• Task goal
Please write out each entry below exactly as it appears.

------ Provided information

(** ** Exact arithmetic: the calls and the states of a sound ledger *)

(** The calls for which the cash is kept non-negative: a purchase of a
    non-negative quantity; a sale at a non-negative price with a fee rate of
    at most one. *)
Definition sound_op (op : @Op Qc) : Prop :=
  match op with
  | OpBuy _ _ q _ => (0 <= q)%Qc
  | OpSell _ price fee_rate => (0 <= price)%Qc ∧ (fee_rate <= 1)%Qc
  end.

(** The states in which it is: no debt, and no short position. *)
Definition solvent (self : @PortfolioManager Qc) : Prop :=
  (0 <= cash (state self))%Qc
  ∧ map_Forall (λ _ pos, (0 <= qty pos)%Qc) (positions (state self)).

(** ** Concrete inputs *)

(** The cash after each call of a sequence. *)
Definition cash_after {N Text : Type}
    (sts : list (@PortfolioManager N * @World Text)) : list N :=
  map (λ st, cash (state st.1)) sts.

(** From a cash of 10000, buy 1000 units at 10 with no fee, then sell them
    at -5 with the default fee rate: the cash that is left. *)
Definition negative_price_run {N : Type} `{Num N} : N :=
  cash (state (fold_left (apply_op run_dump stamp)
                 [OpBuy "CL=F" (of_Z 10) (of_Z 1000) (of_Z 0);
                  OpSell "CL=F" (of_Z (-5)) default_fee_rate]
                 (fresh (of_Z 10000), empty_world)).1).

(** From a cash of 10000, buy [2^600] units at [2^-600], for a cost of 1, and
    sell them at [2^600] with the default fee rate: quantities, prices and
    fee rates are all positive.  In binary64 the gross of the sale
    overflows. *)
Definition overflow_ops : list (@Op float) :=
  [OpBuy "X" 0x1p-600%float 0x1p600%float default_fee_rate;
   OpSell "X" 0x1p600%float default_fee_rate].

Definition overflow_run : float :=
  cash (state (fold_left (apply_op run_dump stamp) overflow_ops
                 (fresh (of_Z 10000), empty_world)).1).

(** A manager that holds one unit bought at 0.5 with its last cash, and the
    files it has written. *)
Definition one_unit : @PortfolioManager float * @World (@PortfolioState float) :=
  apply_op run_dump stamp (fresh (dec 5 1), empty_world)
    (OpBuy "X" (dec 5 1) (of_Z 1) (of_Z 0)).

(** A manager that holds three positions, and the files it has written. *)
Definition three_positions : @PortfolioManager float * @World (@PortfolioState float) :=
  fold_left (apply_op run_dump stamp)
    [OpBuy "BTC-USD" (of_Z 60000) (dec 5 2) default_fee_rate;
     OpBuy "ETH-USD" (of_Z 3000) (of_Z 1) default_fee_rate;
     OpBuy "SPY" (of_Z 500) (of_Z 4) default_fee_rate]
    (fresh (of_Z 10000), empty_world).

(** The file of the engine with these three positions in it, and the engine
    that the constructor builds on it. *)
Definition live_world : @World (@PortfolioState float) :=
  {| files := {[ "live_paper_trading.json"%string := state three_positions.1 ]};
     ticks := ticks three_positions.2 |}.

Definition live_engine : @LiveDecisionEngine float :=
  {| assets := ["BTC-USD"; "ETH-USD"; "SPY"; "GC=F"]%string;
     risk_per_trade := dec 2 2; max_global_risk := dec 6 2;
     max_positions := 3;
     portfolio := {| filename := "live_paper_trading.json";
                     initial_capital := of_Z 10000;
                     state := state three_positions.1 |} |}.
(** * springboard: trade aggregation, market replay and the naive portfolio

    A shallow embedding of [poloniex.py] ([get_trades]), [data.py]
    ([PoloniexDataHandler]) and [portfolio.py] ([NaivePortfolio]).

    Conventions of the embedding:
    - prices, amounts and every pandas statistic are rationals ([Q]); the
      Python code computes them in floating point, the embedding in exact
      arithmetic;
    - a signal's [strength] is a Python float, held as the exact rational
      value of that double; the product [100 * strength] whose floor sizes
      an order is rounded to a double as Python's float multiplication does
      ([dbl_round]), since that rounding can change the integer floor;
    - timestamps are Unix seconds ([Z]); [unix_time] is read as the identity
      (the host clock is taken to be on UTC);
    - Python dicts are stdpp [gmap]s with string keys; a missing key raises
      [KeyError], modelled by the [Err] branch of [res];
    - the shared event queue is a [list (option event)]: Python's [None] can
      be put on it, and is the [None] item. *)

From Stdlib Require Import QArith Qround Lqa ZArith List String Bool Lia Sorted.
From stdpp Require Import base gmap strings list.

Import ListNotations.
Open Scope Z_scope.

(** ** Python exceptions and results *)

Inductive exn := KeyError | IndexError | AttributeError.

Inductive res (A : Type) :=
| Ok (a : A)
| Err (e : exn).
Arguments Ok {A} a.
Arguments Err {A} e.

Definition res_bind {A B} (r : res A) (k : A -> res B) : res B :=
  match r with Ok a => k a | Err e => Err e end.

Notation "'let!' x := r 'in' k" := (res_bind r (fun x => k))
  (at level 200, x name, r at level 100, k at level 200).

(** ** Trades and hourly statistics (poloniex.py) *)

(** One row of [returnTradeHistory] after [format_dtypes]: the date becomes
    the index, [type] becomes the 0/1 indicator of [contains('buy')]. *)
Record trade := mkTrade {
  globalTradeID : Z;
  tradeID : Z;
  date : Z;
  type_ : string;
  rate : Q;
  amount : Q;
  total : Q
}.

(** The numeric columns that [groupby('hour').describe()] summarises. *)
Inductive field := FGlobalTradeID | FTradeID | FRate | FAmount | FTotal | FType.

Definition fields : list field :=
  [FGlobalTradeID; FTradeID; FRate; FAmount; FTotal; FType].

(** [str.contains] *)
Fixpoint contains (s pat : string) : bool :=
  String.prefix pat s ||
  match s with
  | EmptyString => false
  | String _ s' => contains s' pat
  end.

Definition field_value (f : field) (t : trade) : Q :=
  match f with
  | FGlobalTradeID => inject_Z (globalTradeID t)
  | FTradeID => inject_Z (tradeID t)
  | FRate => rate t
  | FAmount => amount t
  | FTotal => total t
  | FType => if contains (type_ t) "buy"%string then 1%Q else 0%Q
  end.

(** The statistic tuple of [describe()]. *)
Record stat := mkStat {
  s_count : Q; s_mean : Q; s_std : Q; s_min : Q;
  s_p25 : Q; s_p50 : Q; s_p75 : Q; s_max : Q
}.

(** One row of the hourly frame: a [(column, statistic)] MultiIndex. *)
Definition row := field -> stat.

(** A frame: its index (the hour period, as hours since the epoch) with its
    rows, in frame order. *)
Definition frame := list (Z * row).

(** *** [describe()] of one column *)

Fixpoint insert_Q (x : Q) (l : list Q) : list Q :=
  match l with
  | [] => [x]
  | y :: l' => if Qle_bool x y then x :: l else y :: insert_Q x l'
  end.

Definition sort_Q (l : list Q) : list Q := fold_right insert_Q [] l.

Definition sum_Q (l : list Q) : Q := fold_right Qplus 0%Q l.

Definition nth_Q (l : list Q) (i : Z) : Q := nth (Z.to_nat i) l 0%Q.

(** pandas' default [linear] interpolation of a quantile over sorted data. *)
Definition quantile (xs : list Q) (p : Q) : Q :=
  let n := Z.of_nat (length xs) in
  let h := (inject_Z (n - 1) * p)%Q in
  let i := Qfloor h in
  let frac := (h - inject_Z i)%Q in
  if (i + 1 <? n)%Z
  then (nth_Q xs i + frac * (nth_Q xs (i + 1) - nth_Q xs i))%Q
  else nth_Q xs i.

(** *** Row arithmetic of the overlap merge *)

Definition stat_map (g : Q -> Q) (a : stat) : stat :=
  mkStat (g (s_count a)) (g (s_mean a)) (g (s_std a)) (g (s_min a))
         (g (s_p25 a)) (g (s_p50 a)) (g (s_p75 a)) (g (s_max a)).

------------

• Solution to the problem
(** ** Exact arithmetic: the calls and the states of a sound ledger *)

(** The calls for which the cash is kept non-negative: a purchase of a
    non-negative quantity; a sale at a non-negative price with a fee rate of
    at most one. *)
Definition sound_op (op : @Op Qc) : Prop :=
  match op with
  | OpBuy _ _ q _ => (0 <= q)%Qc
  | OpSell _ price fee_rate => (0 <= price)%Qc ∧ (fee_rate <= 1)%Qc
  end.

(** The states in which it is: no debt, and no short position. *)
Definition solvent (self : @PortfolioManager Qc) : Prop :=
  (0 <= cash (state self))%Qc
  ∧ map_Forall (λ _ pos, (0 <= qty pos)%Qc) (positions (state self)).

(** ** Concrete inputs *)

(** The cash after each call of a sequence. *)
Definition cash_after {N Text : Type}
    (sts : list (@PortfolioManager N * @World Text)) : list N :=
  map (λ st, cash (state st.1)) sts.

(** From a cash of 10000, buy 1000 units at 10 with no fee, then sell them
    at -5 with the default fee rate: the cash that is left. *)
Definition negative_price_run {N : Type} `{Num N} : N :=
  cash (state (fold_left (apply_op run_dump stamp)
                 [OpBuy "CL=F" (of_Z 10) (of_Z 1000) (of_Z 0);
                  OpSell "CL=F" (of_Z (-5)) default_fee_rate]
                 (fresh (of_Z 10000), empty_world)).1).

(** From a cash of 10000, buy [2^600] units at [2^-600], for a cost of 1, and
    sell them at [2^600] with the default fee rate: quantities, prices and
    fee rates are all positive.  In binary64 the gross of the sale
    overflows. *)
Definition overflow_ops : list (@Op float) :=
  [OpBuy "X" 0x1p-600%float 0x1p600%float default_fee_rate;
   OpSell "X" 0x1p600%float default_fee_rate].

Definition overflow_run : float :=
  cash (state (fold_left (apply_op run_dump stamp) overflow_ops
                 (fresh (of_Z 10000), empty_world)).1).

(** A manager that holds one unit bought at 0.5 with its last cash, and the
    files it has written. *)
Definition one_unit : @PortfolioManager float * @World (@PortfolioState float) :=
  apply_op run_dump stamp (fresh (dec 5 1), empty_world)
    (OpBuy "X" (dec 5 1) (of_Z 1) (of_Z 0)).

(** A manager that holds three positions, and the files it has written. *)
Definition three_positions : @PortfolioManager float * @World (@PortfolioState float) :=
  fold_left (apply_op run_dump stamp)
    [OpBuy "BTC-USD" (of_Z 60000) (dec 5 2) default_fee_rate;
     OpBuy "ETH-USD" (of_Z 3000) (of_Z 1) default_fee_rate;
     OpBuy "SPY" (of_Z 500) (of_Z 4) default_fee_rate]
    (fresh (of_Z 10000), empty_world).

(** The file of the engine with these three positions in it, and the engine
    that the constructor builds on it. *)
Definition live_world : @World (@PortfolioState float) :=
  {| files := {[ "live_paper_trading.json"%string := state three_positions.1 ]};
     ticks := ticks three_positions.2 |}.

Definition live_engine : @LiveDecisionEngine float :=
  {| assets := ["BTC-USD"; "ETH-USD"; "SPY"; "GC=F"]%string;
     risk_per_trade := dec 2 2; max_global_risk := dec 6 2;
     max_positions := 3;
     portfolio := {| filename := "live_paper_trading.json";
                     initial_capital := of_Z 10000;
                     state := state three_positions.1 |} |}.
(** * springboard: trade aggregation, market replay and the naive portfolio

    A shallow embedding of [poloniex.py] ([get_trades]), [data.py]
    ([PoloniexDataHandler]) and [portfolio.py] ([NaivePortfolio]).

    Conventions of the embedding:
    - prices, amounts and every pandas statistic are rationals ([Q]); the
      Python code computes them in floating point, the embedding in exact
      arithmetic;
    - a signal's [strength] is a Python float, held as the exact rational
      value of that double; the product [100 * strength] whose floor sizes
      an order is rounded to a double as Python's float multiplication does
      ([dbl_round]), since that rounding can change the integer floor;
    - timestamps are Unix seconds ([Z]); [unix_time] is read as the identity
      (the host clock is taken to be on UTC);
    - Python dicts are stdpp [gmap]s with string keys; a missing key raises
      [KeyError], modelled by the [Err] branch of [res];
    - the shared event queue is a [list (option event)]: Python's [None] can
      be put on it, and is the [None] item. *)

From Stdlib Require Import QArith Qround Lqa ZArith List String Bool Lia Sorted.
From stdpp Require Import base gmap strings list.

Import ListNotations.
Open Scope Z_scope.

(** ** Python exceptions and results *)

Inductive exn := KeyError | IndexError | AttributeError.

Inductive res (A : Type) :=
| Ok (a : A)
| Err (e : exn).
Arguments Ok {A} a.
Arguments Err {A} e.

Definition res_bind {A B} (r : res A) (k : A -> res B) : res B :=
  match r with Ok a => k a | Err e => Err e end.

Notation "'let!' x := r 'in' k" := (res_bind r (fun x => k))
  (at level 200, x name, r at level 100, k at level 200).

(** ** Trades and hourly statistics (poloniex.py) *)

(** One row of [returnTradeHistory] after [format_dtypes]: the date becomes
    the index, [type] becomes the 0/1 indicator of [contains('buy')]. *)
Record trade := mkTrade {
  globalTradeID : Z;
  tradeID : Z;
  date : Z;
  type_ : string;
  rate : Q;
  amount : Q;
  total : Q
}.

(** The numeric columns that [groupby('hour').describe()] summarises. *)
Inductive field := FGlobalTradeID | FTradeID | FRate | FAmount | FTotal | FType.

Definition fields : list field :=
  [FGlobalTradeID; FTradeID; FRate; FAmount; FTotal; FType].

(** [str.contains] *)
Fixpoint contains (s pat : string) : bool :=
  String.prefix pat s ||
  match s with
  | EmptyString => false
  | String _ s' => contains s' pat
  end.

Definition field_value (f : field) (t : trade) : Q :=
  match f with
  | FGlobalTradeID => inject_Z (globalTradeID t)
  | FTradeID => inject_Z (tradeID t)
  | FRate => rate t
  | FAmount => amount t
  | FTotal => total t
  | FType => if contains (type_ t) "buy"%string then 1%Q else 0%Q
  end.

(** The statistic tuple of [describe()]. *)
Record stat := mkStat {
  s_count : Q; s_mean : Q; s_std : Q; s_min : Q;
  s_p25 : Q; s_p50 : Q; s_p75 : Q; s_max : Q
}.

(** One row of the hourly frame: a [(column, statistic)] MultiIndex. *)
Definition row := field -> stat.

(** A frame: its index (the hour period, as hours since the epoch) with its
    rows, in frame order. *)
Definition frame := list (Z * row).

(** *** [describe()] of one column *)

Fixpoint insert_Q (x : Q) (l : list Q) : list Q :=
  match l with
  | [] => [x]
  | y :: l' => if Qle_bool x y then x :: l else y :: insert_Q x l'
  end.

Definition sort_Q (l : list Q) : list Q := fold_right insert_Q [] l.

Definition sum_Q (l : list Q) : Q := fold_right Qplus 0%Q l.

Definition nth_Q (l : list Q) (i : Z) : Q := nth (Z.to_nat i) l 0%Q.

(** pandas' default [linear] interpolation of a quantile over sorted data. *)
Definition quantile (xs : list Q) (p : Q) : Q :=
  let n := Z.of_nat (length xs) in
  let h := (inject_Z (n - 1) * p)%Q in
  let i := Qfloor h in
  let frac := (h - inject_Z i)%Q in
  if (i + 1 <? n)%Z
  then (nth_Q xs i + frac * (nth_Q xs (i + 1) - nth_Q xs i))%Q
  else nth_Q xs i.

(** *** Row arithmetic of the overlap merge *)

Definition stat_map (g : Q -> Q) (a : stat) : stat :=
  mkStat (g (s_count a)) (g (s_mean a)) (g (s_std a)) (g (s_min a))
         (g (s_p25 a)) (g (s_p50 a)) (g (s_p75 a)) (g (s_max a)).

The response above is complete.